Proposal: Parser Augementation with CSTML

This proposal creates a new system of code preprocessing which allows a Javascript runtime to evaluate code written using arbitrary syntax extensions, so long as those extensions are defined by writing a compile-time script that runs in a formalized transpiler environment and the output of which is standard Javascript.

Benefits:

  • JSX and Typescript support becomes native, eliminating a soul-sucking build step
  • All compile-to-js languages gain native execution support with source mapped debugging
  • Allows rapid, effective prototyping of new language features, as many people would love to do on these forums
  • Compile-to-js languages like Typescript can support multiple language versions and options, as they must in order to be able to model real world discrepancies like some versions of TS using a nonstandard implementation of standard language features, particularly for .. of and @annotations
  • Allows developer tools to help users understand what any code they are viewing means semantically, much like developers use https://astexplorer.net when trying to understand how unfamiliar constructs are parsed

CSTML

This proposal is implemented through the creation of a new language, CSTML. CSTML is a fully text-preserving embedding language for code documents.

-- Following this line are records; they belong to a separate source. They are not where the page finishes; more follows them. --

(** * Reliability engine of flask-sre-challenge

    A shallow embedding of [sre/circuit_breaker.py] (the circuit breaker
    and its manager) and of [sre/slo_sli.py] (request recorder, SLI
    calculators, error budgets, SLO evaluation and the dashboard), with
    the properties of the specification stated over it; and of the code
    that uses them in [sre/dashboard.py] and [app.py].

    Conventions of the embedding.
    - Python [int] is [Z].  Python [float] (clock readings, response
      times, percentages) is idealised as an exact rational [Q]; no
      statement below depends on rounding.  The one exception is the
      [percentile] argument of the latency SLI, which is a binary64
      value with the arithmetic of IEEE 754: what the source computes
      from it can round, overflow or be a NaN.
    - A Python [dict] keyed by strings is a [gmap string _]; where the
      iteration order of a dict is observable it is an association list.
    - Methods that mutate [self] return the new object. *)

From Stdlib Require Import ZArith QArith Qround Lia Lqa Bool Ascii String.
From Stdlib Require SpecFloat.
From stdpp Require Import base gmap strings list.

Local Open Scope Z_scope.

(* ===================================================================== *)
(** * sre/circuit_breaker.py                                              *)
(* ===================================================================== *)

(** [class CircuitState(Enum)] *)
Inductive CircuitState := CLOSED | OPEN | HALF_OPEN.

Definition CircuitState_eqb (a b : CircuitState) : bool :=
  match a, b with
  | CLOSED, CLOSED | OPEN, OPEN | HALF_OPEN, HALF_OPEN => true
  | _, _ => false
  end.

(** Exceptions that can travel out of [CircuitBreaker.call]: the module's
    own [CircuitBreakerError], or an exception of any other class raised by
    the guarded function ([cls] is the name of its class). *)
Inductive exception :=
| CircuitBreakerError (msg : string)
| OtherException (cls : string) (msg : string).

(** The fields of a [CircuitBreaker] object (the lock is left out: [call]
    holds it from its first to its last statement, so a call is one atomic
    step).  [expected_exception] is a class in the source; it is used only
    in [except self.expected_exception], that is as the test
    [isinstance(e, self.expected_exception)], which is what the field holds
    here. *)
Record CircuitBreaker := mkCircuitBreaker {
  failure_threshold : Z;
  recovery_timeout : Z;
  expected_exception : exception -> bool;
  name : string;
  failure_count : Z;
  last_failure_time : option Q;
  state : CircuitState
}.

Definition set_state (b : CircuitBreaker) (s : CircuitState) : CircuitBreaker :=
  mkCircuitBreaker (failure_threshold b) (recovery_timeout b)
    (expected_exception b) (name b) (failure_count b) (last_failure_time b) s.

Definition set_failure_count (b : CircuitBreaker) (n : Z) : CircuitBreaker :=
  mkCircuitBreaker (failure_threshold b) (recovery_timeout b)
    (expected_exception b) (name b) n (last_failure_time b) (state b).

Definition set_last_failure_time (b : CircuitBreaker) (t : option Q) : CircuitBreaker :=
  mkCircuitBreaker (failure_threshold b) (recovery_timeout b)
    (expected_exception b) (name b) (failure_count b) t (state b).

(** [isinstance(e, Exception)], the default of [expected_exception]: the
    guarded functions of this repository raise subclasses of [Exception]. *)
Definition Exception (e : exception) : bool := true.

(** [CircuitBreaker.__init__] *)
Definition CircuitBreaker_init (failure_threshold recovery_timeout : Z)
    (expected_exception : exception -> bool) (name : string) : CircuitBreaker :=
  mkCircuitBreaker failure_threshold recovery_timeout expected_exception name
    0 None CLOSED.

(** The world outside the breaker: whatever the guarded function reads and
    writes, and the clock.  [time w] is the value [time.time()] returns in
    world [w]. *)
Class Clock (W : Type) := time : W -> Q.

It takes inspiration from HTML and JSON, while providing the most effective and natural structure for dealing with trees which combine abstract and concrete syntactic elements.

When I say that CSTML is a "text-preserving embedding language", I mean that it is always possible to print the program stored in the CSTML document without knowing anything about the language it was written in. This is a crucial property for tooling development. It also makes it simple to formalize the definition of a parser: a parser is a program which outputs a CSTML document which encodes its input.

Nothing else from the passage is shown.